(Saved data entries)

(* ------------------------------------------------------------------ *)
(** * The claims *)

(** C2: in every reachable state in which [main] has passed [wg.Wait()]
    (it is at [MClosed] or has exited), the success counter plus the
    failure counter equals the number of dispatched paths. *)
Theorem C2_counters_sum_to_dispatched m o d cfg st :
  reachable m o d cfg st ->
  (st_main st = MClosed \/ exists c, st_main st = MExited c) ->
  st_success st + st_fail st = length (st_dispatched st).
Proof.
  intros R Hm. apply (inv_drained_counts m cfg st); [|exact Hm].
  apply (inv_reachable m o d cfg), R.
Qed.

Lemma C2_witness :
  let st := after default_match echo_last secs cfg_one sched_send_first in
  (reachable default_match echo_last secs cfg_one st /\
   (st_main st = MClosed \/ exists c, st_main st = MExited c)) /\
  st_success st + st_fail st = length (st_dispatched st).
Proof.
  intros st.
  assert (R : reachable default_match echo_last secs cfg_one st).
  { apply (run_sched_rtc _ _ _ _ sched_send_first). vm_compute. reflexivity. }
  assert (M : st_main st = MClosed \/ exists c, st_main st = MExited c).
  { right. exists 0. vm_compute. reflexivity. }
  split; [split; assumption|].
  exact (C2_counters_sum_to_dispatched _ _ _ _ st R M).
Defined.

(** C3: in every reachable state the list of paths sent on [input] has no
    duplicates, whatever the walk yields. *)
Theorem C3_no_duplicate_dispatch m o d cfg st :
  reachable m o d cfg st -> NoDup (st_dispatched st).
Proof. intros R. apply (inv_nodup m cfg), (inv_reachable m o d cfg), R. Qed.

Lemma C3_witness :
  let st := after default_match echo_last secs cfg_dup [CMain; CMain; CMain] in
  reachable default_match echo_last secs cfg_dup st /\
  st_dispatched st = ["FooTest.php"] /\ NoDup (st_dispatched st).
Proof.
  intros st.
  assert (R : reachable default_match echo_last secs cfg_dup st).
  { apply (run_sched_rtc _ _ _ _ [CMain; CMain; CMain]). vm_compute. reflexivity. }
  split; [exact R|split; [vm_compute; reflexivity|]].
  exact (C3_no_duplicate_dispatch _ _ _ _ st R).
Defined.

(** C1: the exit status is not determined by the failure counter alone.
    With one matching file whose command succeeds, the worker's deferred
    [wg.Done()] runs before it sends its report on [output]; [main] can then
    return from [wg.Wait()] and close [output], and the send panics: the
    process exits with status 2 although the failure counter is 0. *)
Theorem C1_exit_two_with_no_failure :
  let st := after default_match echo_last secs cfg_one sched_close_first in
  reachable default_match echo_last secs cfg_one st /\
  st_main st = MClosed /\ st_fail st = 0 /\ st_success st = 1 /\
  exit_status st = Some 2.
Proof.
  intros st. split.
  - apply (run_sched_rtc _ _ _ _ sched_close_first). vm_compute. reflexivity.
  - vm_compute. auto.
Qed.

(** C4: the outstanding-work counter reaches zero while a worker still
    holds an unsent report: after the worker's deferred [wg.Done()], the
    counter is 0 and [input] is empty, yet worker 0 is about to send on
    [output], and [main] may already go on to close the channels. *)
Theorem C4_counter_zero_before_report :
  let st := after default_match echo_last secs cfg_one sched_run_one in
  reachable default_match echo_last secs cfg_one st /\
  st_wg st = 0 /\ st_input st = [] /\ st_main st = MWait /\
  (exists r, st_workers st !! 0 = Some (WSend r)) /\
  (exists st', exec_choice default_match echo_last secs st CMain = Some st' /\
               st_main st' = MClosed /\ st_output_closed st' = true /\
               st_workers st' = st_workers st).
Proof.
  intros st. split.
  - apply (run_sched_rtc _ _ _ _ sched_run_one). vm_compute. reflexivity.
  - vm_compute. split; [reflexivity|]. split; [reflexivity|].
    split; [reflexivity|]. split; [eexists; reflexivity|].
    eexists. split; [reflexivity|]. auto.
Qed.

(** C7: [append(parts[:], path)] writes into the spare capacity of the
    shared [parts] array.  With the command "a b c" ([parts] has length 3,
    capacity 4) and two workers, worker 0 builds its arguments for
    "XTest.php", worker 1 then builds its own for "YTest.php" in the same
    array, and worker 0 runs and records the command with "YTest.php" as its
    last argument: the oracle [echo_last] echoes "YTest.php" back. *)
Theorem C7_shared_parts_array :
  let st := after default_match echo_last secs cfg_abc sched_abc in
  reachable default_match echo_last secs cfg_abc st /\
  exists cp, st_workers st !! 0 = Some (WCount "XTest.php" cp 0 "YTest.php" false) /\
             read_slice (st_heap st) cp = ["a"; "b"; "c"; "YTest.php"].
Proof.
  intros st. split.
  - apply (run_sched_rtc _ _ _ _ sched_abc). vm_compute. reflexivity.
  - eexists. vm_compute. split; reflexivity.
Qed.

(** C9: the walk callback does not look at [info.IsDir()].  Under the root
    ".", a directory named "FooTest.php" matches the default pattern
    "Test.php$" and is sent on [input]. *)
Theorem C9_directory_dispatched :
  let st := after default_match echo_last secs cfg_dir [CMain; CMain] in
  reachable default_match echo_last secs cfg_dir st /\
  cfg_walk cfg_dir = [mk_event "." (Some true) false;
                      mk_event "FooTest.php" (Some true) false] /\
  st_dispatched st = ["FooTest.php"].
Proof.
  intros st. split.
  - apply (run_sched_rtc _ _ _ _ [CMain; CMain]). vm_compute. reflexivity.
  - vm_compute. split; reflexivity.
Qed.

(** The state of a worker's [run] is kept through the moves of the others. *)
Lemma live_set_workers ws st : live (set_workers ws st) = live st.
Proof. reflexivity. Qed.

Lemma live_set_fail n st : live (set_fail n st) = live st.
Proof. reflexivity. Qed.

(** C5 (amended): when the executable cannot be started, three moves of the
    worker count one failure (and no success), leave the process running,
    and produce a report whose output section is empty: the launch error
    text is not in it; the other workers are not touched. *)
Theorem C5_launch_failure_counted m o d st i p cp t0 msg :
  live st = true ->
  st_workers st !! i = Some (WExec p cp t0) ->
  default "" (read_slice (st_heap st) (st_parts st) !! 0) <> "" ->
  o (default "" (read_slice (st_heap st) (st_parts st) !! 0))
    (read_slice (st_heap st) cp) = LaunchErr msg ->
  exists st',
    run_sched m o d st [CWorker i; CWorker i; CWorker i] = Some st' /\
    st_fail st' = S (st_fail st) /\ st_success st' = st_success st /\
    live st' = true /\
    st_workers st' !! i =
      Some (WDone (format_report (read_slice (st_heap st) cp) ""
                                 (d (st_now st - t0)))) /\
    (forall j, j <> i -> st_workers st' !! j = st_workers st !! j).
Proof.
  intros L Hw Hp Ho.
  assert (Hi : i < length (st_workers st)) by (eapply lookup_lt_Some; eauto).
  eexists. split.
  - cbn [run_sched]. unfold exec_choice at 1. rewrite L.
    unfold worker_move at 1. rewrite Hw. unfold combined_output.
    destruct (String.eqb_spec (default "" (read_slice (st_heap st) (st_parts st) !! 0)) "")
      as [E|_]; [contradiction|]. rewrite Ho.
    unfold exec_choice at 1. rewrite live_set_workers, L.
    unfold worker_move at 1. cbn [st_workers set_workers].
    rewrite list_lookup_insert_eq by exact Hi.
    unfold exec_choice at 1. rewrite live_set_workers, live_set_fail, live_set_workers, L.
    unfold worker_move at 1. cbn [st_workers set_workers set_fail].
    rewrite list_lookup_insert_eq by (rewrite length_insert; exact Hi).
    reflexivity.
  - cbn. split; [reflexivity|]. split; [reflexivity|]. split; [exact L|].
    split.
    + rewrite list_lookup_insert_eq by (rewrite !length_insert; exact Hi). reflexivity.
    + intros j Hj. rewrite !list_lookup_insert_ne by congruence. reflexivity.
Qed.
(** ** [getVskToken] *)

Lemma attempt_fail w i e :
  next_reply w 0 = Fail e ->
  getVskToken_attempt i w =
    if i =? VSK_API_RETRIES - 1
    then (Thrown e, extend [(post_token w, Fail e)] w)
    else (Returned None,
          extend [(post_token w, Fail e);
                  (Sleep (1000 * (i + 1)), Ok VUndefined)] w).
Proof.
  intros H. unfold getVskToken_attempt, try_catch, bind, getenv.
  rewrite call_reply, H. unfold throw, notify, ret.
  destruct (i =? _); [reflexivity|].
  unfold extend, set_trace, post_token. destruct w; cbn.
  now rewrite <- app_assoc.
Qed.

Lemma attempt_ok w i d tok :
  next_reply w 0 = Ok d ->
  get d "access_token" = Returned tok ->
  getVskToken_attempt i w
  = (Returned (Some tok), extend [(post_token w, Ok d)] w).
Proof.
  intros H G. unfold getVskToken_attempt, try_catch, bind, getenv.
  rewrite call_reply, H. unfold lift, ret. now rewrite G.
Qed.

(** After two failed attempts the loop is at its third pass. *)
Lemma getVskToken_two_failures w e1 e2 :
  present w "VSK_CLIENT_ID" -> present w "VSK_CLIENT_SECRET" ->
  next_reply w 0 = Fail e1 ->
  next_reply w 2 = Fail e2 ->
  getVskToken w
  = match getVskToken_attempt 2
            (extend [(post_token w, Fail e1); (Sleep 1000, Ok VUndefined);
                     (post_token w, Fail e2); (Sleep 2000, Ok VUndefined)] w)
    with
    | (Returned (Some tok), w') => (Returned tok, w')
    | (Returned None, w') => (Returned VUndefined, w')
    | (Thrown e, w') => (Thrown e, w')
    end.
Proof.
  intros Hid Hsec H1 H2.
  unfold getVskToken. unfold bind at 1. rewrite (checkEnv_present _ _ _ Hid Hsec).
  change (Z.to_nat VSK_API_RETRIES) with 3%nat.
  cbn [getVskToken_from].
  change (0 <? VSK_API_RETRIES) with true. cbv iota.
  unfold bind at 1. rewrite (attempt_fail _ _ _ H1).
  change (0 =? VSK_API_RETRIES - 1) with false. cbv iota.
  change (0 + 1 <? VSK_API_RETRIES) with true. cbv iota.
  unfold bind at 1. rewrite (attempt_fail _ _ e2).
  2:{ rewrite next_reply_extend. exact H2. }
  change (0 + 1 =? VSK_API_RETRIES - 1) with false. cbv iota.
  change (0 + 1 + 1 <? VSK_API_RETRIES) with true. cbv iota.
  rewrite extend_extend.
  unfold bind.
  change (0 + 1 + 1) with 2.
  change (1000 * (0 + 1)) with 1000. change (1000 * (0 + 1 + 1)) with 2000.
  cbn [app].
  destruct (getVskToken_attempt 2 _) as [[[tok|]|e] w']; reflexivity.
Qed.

= EXERCISE DETAILS =
Once the line with "eexists. split; [reflexivity|]. auto." is found in the records above, print exactly that line and every line after it through the line with "and produce a".

= TASK RESPONSE =
    eexists. split; [reflexivity|]. auto.
Qed.

(** C7: [append(parts[:], path)] writes into the spare capacity of the
    shared [parts] array.  With the command "a b c" ([parts] has length 3,
    capacity 4) and two workers, worker 0 builds its arguments for
    "XTest.php", worker 1 then builds its own for "YTest.php" in the same
    array, and worker 0 runs and records the command with "YTest.php" as its
    last argument: the oracle [echo_last] echoes "YTest.php" back. *)
Theorem C7_shared_parts_array :
  let st := after default_match echo_last secs cfg_abc sched_abc in
  reachable default_match echo_last secs cfg_abc st /\
  exists cp, st_workers st !! 0 = Some (WCount "XTest.php" cp 0 "YTest.php" false) /\
             read_slice (st_heap st) cp = ["a"; "b"; "c"; "YTest.php"].
Proof.
  intros st. split.
  - apply (run_sched_rtc _ _ _ _ sched_abc). vm_compute. reflexivity.
  - eexists. vm_compute. split; reflexivity.
Qed.

(** C9: the walk callback does not look at [info.IsDir()].  Under the root
    ".", a directory named "FooTest.php" matches the default pattern
    "Test.php$" and is sent on [input]. *)
Theorem C9_directory_dispatched :
  let st := after default_match echo_last secs cfg_dir [CMain; CMain] in
  reachable default_match echo_last secs cfg_dir st /\
  cfg_walk cfg_dir = [mk_event "." (Some true) false;
                      mk_event "FooTest.php" (Some true) false] /\
  st_dispatched st = ["FooTest.php"].
Proof.
  intros st. split.
  - apply (run_sched_rtc _ _ _ _ [CMain; CMain]). vm_compute. reflexivity.
  - vm_compute. split; reflexivity.
Qed.

(** The state of a worker's [run] is kept through the moves of the others. *)
Lemma live_set_workers ws st : live (set_workers ws st) = live st.
Proof. reflexivity. Qed.

Lemma live_set_fail n st : live (set_fail n st) = live st.
Proof. reflexivity. Qed.

(** C5 (amended): when the executable cannot be started, three moves of the
    worker count one failure (and no success), leave the process running,
    and produce a report whose output section is empty: the launch error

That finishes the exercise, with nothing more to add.